Il core del lavoro affidato a Saipem include la progettazione, la fornitura, la costruzione e l’installazione di un gasdotto sottomarino di 28 pollici e una lunghezza di circa 143 chilometri. Questa infrastruttura si estende fino agli impianti a terra, che ospiteranno le operazioni di controllo e ispezione. Cruciale sarà il ruolo delle navi di Saipem: la Castorone, nave ammiraglia del gruppo, si occuperà dell’installazione delle condotte in mare aperto, mentre il Castoro 10, specializzato in operazioni in acque poco profonde, opererà vicino alla costa.

Parallelamente, il progetto Net Zero Teesside Power si concentra sulla costruzione di una struttura di generazione elettrica alimentata da combustibili fossili, la quale sarà interamente dotata di tecnologie per la cattura della CO2. Il progetto prevede anche la realizzazione di un sistema per la rimozione e l’evacuazione dell’acqua prodotta durante il processo di cattura del carbonio.

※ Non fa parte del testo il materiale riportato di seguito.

(** X14.  [Find] returns the registered pointers that pass the filter, in
    the order of the registry.  After [AddFile] the new pointer comes last
    in it, if it passes; after [RemoveFile] of a registered pointer the
    result holds one occurrence of that pointer less, if it passes, and the
    same other pointers. *)
Theorem Find_registry (w : Watchman) (h : gmap ptr File) (flt : FileFilter)
    (file : ptr) :
  (∀ p, p ∈ Find w h flt ↔ p ∈ files w ∧ flt h p = true) ∧
  Find w h flt `sublist_of` files w ∧
  Find (fst (AddFile w file)) h flt
    = Find w h flt ++ (if flt h file then [file] else []) ∧
  (file ∈ files w →
   Find w h flt
     ≡ₚ (if flt h file then [file] else []) ++ Find (RemoveFile w file) h flt).
Proof.
  unfold Find. split.
  { intros p. rewrite !list_elem_of_In. apply filter_In. }
  split; [apply List_filter_sublist|]. split.
  { simpl. rewrite List.filter_app. simpl. by destruct (flt h file). }
  intros Hin%RemoveFile_perm.
  rewrite (List_filter_perm _ _ _ Hin). simpl. by destruct (flt h file).
Qed.

Lemma Find_registry_witness :
  Find watch_ba heap_ab (λ _ _, true)
    ≡ₚ [1%nat] ++ Find (RemoveFile watch_ba 1%nat) heap_ab (λ _ _, true).
Proof.
  apply (proj2 (proj2 (proj2
           (Find_registry watch_ba heap_ab (λ _ _, true) 1%nat)))).
  by left.
Defined.
(** C8. Whatever goes wrong while a source is retrieved (reading the
    file, the request, a scheme that is not recognised) becomes "no data",
    and the merge passes over such a source and goes on with the others:
    its result is that of the merge of the other sources; when the other
    sources go through, the merge returns the calendar that holds their
    components, in order; and whenever the merge returns, every component
    that another source yields is in the calendar. *)
Theorem fetch_failure_skips_source :
  (∀ url e, download url = Raise e → get_calendar_data url = None)
  ∧ (∀ url e,
       PyStr.startswith "file://" url = true →
       read_file (PyStr.drop 7 url) = Raise e →
       get_calendar_data url = None)
  ∧ (∀ url e,
       PyStr.startswith "file://" url = false →
       PyStr.startswith "http" url || PyStr.startswith "webcal://" url = true →
       urlopen (if PyStr.startswith "webcal://" url
                then PyStr.replace "webcal" "http" url else url) = Raise e →
       get_calendar_data url = None)
  ∧ (∀ url,
       PyStr.startswith "file://" url = false →
       PyStr.startswith "http" url = false →
       PyStr.startswith "webcal://" url = false →
       PyStr.startswith "data://" url = false →
       get_calendar_data url = None)
  ∧ (∀ before url anonymize after known_emails name placeholder domain cutoff,
       get_calendar_data url = None →
       merge_calendars (before ++ (url, anonymize) :: after)
         known_emails name placeholder domain cutoff
       = merge_calendars (before ++ after) known_emails name placeholder domain cutoff)
  ∧ (∀ before url anonymize after known_emails name placeholder domain cutoff
       outs_before outs_after,
       get_calendar_data url = None →
       Forall2 (λ source out,
                  source_components known_emails placeholder domain cutoff source = Ok out)
               before outs_before →
       Forall2 (λ source out,
                  source_components known_emails placeholder domain cutoff source = Ok out)
               after outs_after →
       merged_calendar (before ++ (url, anonymize) :: after)
         known_emails name placeholder domain cutoff
       = Ok {| prodid := name; version := "2.0";
               subcomponents := concat outs_before ++ concat outs_after |}
       ∧ merge_calendars (before ++ (url, anonymize) :: after)
           known_emails name placeholder domain cutoff
         = Ok (calendar_to_ical
                 {| prodid := name; version := "2.0";
                    subcomponents := concat outs_before ++ concat outs_after |}))
  ∧ (∀ before url anonymize after known_emails name placeholder domain cutoff
       calendar (source : string * bool) text out c,
       get_calendar_data url = None →
       merged_calendar (before ++ (url, anonymize) :: after)
         known_emails name placeholder domain cutoff = Ok calendar →
       source ∈ before ++ after →
       get_calendar_data source.1 = Some text →
       PyStr.truthy text = true →
       process_calendar_data text domain (known_or_empty known_emails) cutoff
         (if source.2 then Some placeholder else None) None = Ok out →
       c ∈ out →
       c ∈ subcomponents calendar).
Proof.
  split; [| split; [| split; [| split; [| split; [| split]]]]].
  - intros url e H. unfold get_calendar_data. by rewrite H.
  - intros url e Hfile Hread. unfold get_calendar_data, download.
    by rewrite Hfile, Hread.
  - intros url e Hfile Hhttp Hopen. unfold get_calendar_data, download.
    by rewrite Hfile, Hhttp, Hopen.
  - intros url Hfile Hhttp Hwebcal Hdata. unfold get_calendar_data, download.
    by rewrite Hfile, Hhttp, Hwebcal, Hdata.
  - intros before url anonymize after known_emails name placeholder domain cutoff Hget.
    unfold merge_calendars, merged_calendar. rewrite merge_sources_skip; [done |].
    apply source_components_no_data. cbn. by rewrite Hget.
  - intros before url anonymize after known_emails name placeholder domain cutoff
      outs_before outs_after Hget Hbefore Hafter.
    assert (merged_calendar (before ++ (url, anonymize) :: after)
              known_emails name placeholder domain cutoff
            = Ok {| prodid := name; version := "2.0";
                    subcomponents := concat outs_before ++ concat outs_after |})
      as Hmerged.
    { apply merged_calendar_Ok. exists (outs_before ++ [] :: outs_after). split.
      - apply Forall2_app; [done |]. constructor; [| done].
        apply source_components_no_data. cbn. by rewrite Hget.
      - by rewrite concat_app. }
    split; [done |]. unfold merge_calendars. by rewrite Hmerged.
  - intros before url anonymize after known_emails name placeholder domain cutoff
      calendar source text out c Hget Hmerged Hin Htext Htruthy Hout Hc.
    eapply merged_calendar_contains; [exact Hmerged | | | exact Hc].
    + apply elem_of_app in Hin as [Hin | Hin]; apply elem_of_app;
        [by left | right; by right].
    + unfold source_components. by rewrite Htext, Htruthy.
Qed.

(** C9. A source whose text is the empty string, such as [data://], is
    passed over like a source that could not be retrieved: the parser is
    not called on it and the result is that of the merge without it. *)
Theorem empty_text_skips_source :
  get_calendar_data "data://" = Some ""
  ∧ no_data (Some "") = no_data None
  ∧ (∀ before url anonymize after known_emails name placeholder domain cutoff,
       get_calendar_data url = Some "" →
       merge_calendars (before ++ (url, anonymize) :: after)
         known_emails name placeholder domain cutoff
       = merge_calendars (before ++ after) known_emails name placeholder domain cutoff)
  ∧ (∀ before url url' anonymize after known_emails name placeholder domain cutoff,
       get_calendar_data url = Some "" →
       get_calendar_data url' = None →
       merge_calendars (before ++ (url, anonymize) :: after)
         known_emails name placeholder domain cutoff
       = merge_calendars (before ++ (url', anonymize) :: after)
           known_emails name placeholder domain cutoff).
Proof.
  assert (∀ before url anonymize after known_emails name placeholder domain cutoff,
    no_data (get_calendar_data url) = true →
    merge_calendars (before ++ (url, anonymize) :: after)
      known_emails name placeholder domain cutoff
    = merge_calendars (before ++ after) known_emails name placeholder domain cutoff)
    as Hskip.
  { intros. unfold merge_calendars, merged_calendar.
    rewrite merge_sources_skip; [done |]. by apply source_components_no_data. }
  repeat split.
  - intros. apply Hskip. by rewrite H.
  - intros ? ? ? ? ? ? ? ? ? ? Hempty Hnone.
    rewrite !Hskip; [done | by rewrite Hnone | by rewrite Hempty].
Qed.

(** ** What reaches the output *)

Lemma process_components_no_event loaded domain known_emails cutoff placeholder
    mapper components :
  (∀ e, CEvent e ∉ loaded) →
  process_components loaded domain known_emails cutoff placeholder mapper components
  = Ok (components ++ List.filter is_timezone loaded).
Proof.
  revert components. induction loaded as [|c rest IH]; intros components Hno.
  - cbn. by rewrite app_nil_r.
  - assert (∀ e, CEvent e ∉ rest) as Hrest
      by (intros e Hin; apply (Hno e); by right).
    destruct c as [tz | e | name]; cbn [process_components List.filter is_timezone].
    + rewrite IH by done. by rewrite <- app_assoc.
    + destruct (Hno e). by left.
    + by apply IH.
Qed.

(** C6. Timezones pass through: the components a source yields contain
    the timezones of the parsed calendar, each as it was parsed, in the
    same order and number; a calendar without events always yields exactly
    its timezones; and every timezone of every source that was parsed is a
    component of the merged calendar. *)
Theorem timezones_pass_through :
  (∀ text domain known_emails cutoff placeholder mapper loaded out,
     from_ical text = Ok loaded →
     process_calendar_data text domain known_emails cutoff placeholder mapper = Ok out →
     List.filter is_timezone out = List.filter is_timezone loaded)
  ∧ (∀ text domain known_emails cutoff placeholder mapper loaded,
       from_ical text = Ok loaded →
       (∀ e, CEvent e ∉ loaded) →
       process_calendar_data text domain known_emails cutoff placeholder mapper
       = Ok (List.filter is_timezone loaded))
  ∧ (∀ sources known_emails name placeholder domain cutoff calendar
       url anonymize text loaded tz,
       merged_calendar sources known_emails name placeholder domain cutoff = Ok calendar →
       (url, anonymize) ∈ sources →
       get_calendar_data url = Some text →
       PyStr.truthy text = true →
       from_ical text = Ok loaded →
       CTimezone tz ∈ loaded →
       CTimezone tz ∈ subcomponents calendar).
Proof.
  assert (∀ text domain known_emails cutoff placeholder mapper loaded out,
     from_ical text = Ok loaded →
     process_calendar_data text domain known_emails cutoff placeholder mapper = Ok out →
     List.filter is_timezone out = List.filter is_timezone loaded) as Hone.
  { intros text domain known_emails cutoff placeholder mapper loaded out Hparse.
    unfold process_calendar_data. rewrite Hparse. cbn [mbind result_bind].
    by intros H%process_components_timezones. }
  split; [done | split].
  - intros text domain known_emails cutoff placeholder mapper loaded Hparse Hno.
    unfold process_calendar_data. rewrite Hparse. cbn [mbind result_bind].
    by rewrite process_components_no_event.
  - intros sources known_emails name placeholder domain cutoff calendar
      url anonymize text loaded tz Hmerged Hin Hget Htext Hparse Htz.
    pose proof Hmerged as (outs & Hall & _)%merged_calendar_Ok.
    apply list_elem_of_lookup in Hin as [i Hi].
    destruct (Forall2_lookup_l _ _ _ _ _ Hall Hi) as (out & _ & Hout).
    eapply merged_calendar_contains;
      [done | by eapply list_elem_of_lookup_2 | done |].
    unfold source_components in Hout. cbn [fst snd] in Hout.
    rewrite Hget, Htext in Hout.
    apply (Hone _ _ _ _ _ _ _ _ Hparse) in Hout.
    assert (CTimezone tz ∈ List.filter is_timezone out) as Hfil.
    { rewrite Hout. apply list_elem_of_In, filter_In.
      by rewrite <- list_elem_of_In. }
    apply list_elem_of_In, filter_In in Hfil as [Hfil _].
    by apply list_elem_of_In.
Qed.

(** C7. No event of the merged calendar has an attendee field: an output
    event holds the derived uid and keys of the copy list, nothing else. *)
Theorem no_attendee_in_output
    sources known_emails name placeholder domain cutoff calendar event :
  merged_calendar sources known_emails name placeholder domain cutoff = Ok calendar →
  CEvent event ∈ subcomponents calendar →
  event !! "ATTENDEE" = None
  ∧ has "attendee" event = false
  ∧ ∀ k, is_Some (event !! k) → k ∈ output_keys.
Proof.
  intros Hmerged Hin.
  destruct (merged_calendar_origin _ _ _ _ _ _ _ _ Hmerged Hin)
    as ([url anonymize] & out & _ & Hsrc & Hout).
  unfold source_components in Hsrc. cbn [fst snd] in Hsrc.
  destruct (get_calendar_data url) as [text|];
    [destruct (PyStr.truthy text) |];
    [| injection Hsrc as <-; by apply elem_of_nil in Hout ..].
  unfold process_calendar_data in Hsrc.
  apply bind_Ok in Hsrc as (loaded & _ & Hsrc).
  destruct (process_components_events _ _ _ _ _ _ _ _ _ Hsrc Hout)
    as [Hnil | (e & _ & _ & Hproj)]; [by apply elem_of_nil in Hnil |].
  apply project_event_lookup in Hproj as (uid & _ & Hlook).
  assert (event !! "ATTENDEE" = None) as Hnone by (by rewrite Hlook).
  split; [done | split].
  - by apply has_false.
  - intros k. rewrite Hlook. unfold output_keys.
    repeat case_decide; subst; intros Hk.
    + compute_done.
    + compute_done.
    + by left.
    + by right.
    + by destruct Hk.
Qed.

(** ** The placeholder *)

Lemma process_components_empty_placeholder loaded domain known_emails cutoff
    mapper components :
  process_components loaded domain known_emails cutoff (Some "") mapper components
  = process_components loaded domain known_emails cutoff None mapper components.
Proof.
  revert components. induction loaded as [|c rest IH]; intros components; [done |].
  destruct c as [tz | e | name]; cbn [process_components]; [done | | done].
  destruct (should_skip_event e cutoff) as [[|]|]; cbn [mbind result_bind];
    [done | | done].
  change (project_event e domain known_emails (Some "") mapper)
    with (project_event e domain known_emails None mapper).
  destruct (project_event e domain known_emails None mapper);
    cbn [mbind result_bind]; done.
Qed.

(** C10. With the empty string as placeholder nothing is replaced: the
    projection is the one made without a placeholder, the summary of the
    new event is the summary of the source event, and the merge gives what
    it gives when no source is anonymized. *)
Theorem empty_placeholder_keeps_summary :
  (∀ component domain known_emails mapper,
     project_event component domain known_emails (Some "") mapper
     = project_event component domain known_emails None mapper)
  ∧ (∀ component domain known_emails event,
       project_event component domain known_emails (Some "") None = Ok event →
       event !! "SUMMARY" = component !! "SUMMARY")
  ∧ (∀ sources known_emails name domain cutoff,
       merge_calendars sources known_emails name "" domain cutoff
       = merge_calendars (plain sources) known_emails name "" domain cutoff).
Proof.
  split; [done | split].
  - intros component domain known_emails event
      (uid & _ & Hlook)%project_event_lookup.
    by rewrite Hlook.
  - intros sources known_emails name domain cutoff.
    unfold merge_calendars, merged_calendar. f_equal.
    generalize {| prodid := name; version := "2.0"; subcomponents := [] |}.
    induction sources as [|[url anonymize] rest IH]; intros cal; [done |].
    cbn [plain map fst snd]. rewrite !merge_sources_cons.
    assert (source_components known_emails "" domain cutoff (url, anonymize)
            = source_components known_emails "" domain cutoff (url, false)) as ->.
    { unfold source_components, process_calendar_data. cbn [fst snd].
      destruct (get_calendar_data url) as [text|]; [|done].
      destruct (PyStr.truthy text); [|done].
      destruct (from_ical text); cbn [mbind result_bind]; [|done].
      destruct anonymize; [apply process_components_empty_placeholder | done]. }
    destruct (source_components _ _ _ _ _); cbn [mbind result_bind]; [|done].
    apply IH.
Qed.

Una volta completati, entrambi i progetti non solo contribuiranno significativamente alla riduzione delle emissioni di carbonio, ma posizioneranno il nord-est dell’Inghilterra come un polo industriale pionieristico a zero emissioni. La previsione è che, a partire dal 2028, queste infrastrutture siano capaci di trasportare e immagazzinare circa 4 milioni di tonnellate di CO2 all’anno, marcando un passo importante verso il raggiungimento degli obiettivi di neutralità carbonica del Regno Unito.

Questi progetti non solo dimostrano l’impegno del Regno Unito nella lotta contro il riscaldamento globale, ma evidenziano anche il ruolo chiave di aziende come Saipem nel promuovere l’innovazione tecnologica necessaria per una transizione energetica sostenibile. Attraverso l’uso di tecnologie avanzate e la collaborazione internazionale, è possibile accelerare il percorso verso un futuro a basso impatto ambientale, dove la tecnologia e la sostenibilità vanno di pari passo nel rispetto delle normative ambientali e degli accordi climatici globali.

In conclusione, l’abilità di Saipem nei lavori ad alta complessità tecnologica e la fiducia riposta dai partner internazionali riaffermano l’importanza strategica dell’industria italiana nel panorama energetico e ambientale mondiale. Mentre il mondo si muove verso la realizzazione delle ambizioni climatiche, imprese come Saipem saranno in prima linea nel definire il successo del complesso equilibrio tra sviluppo industriale e protezione ambientale.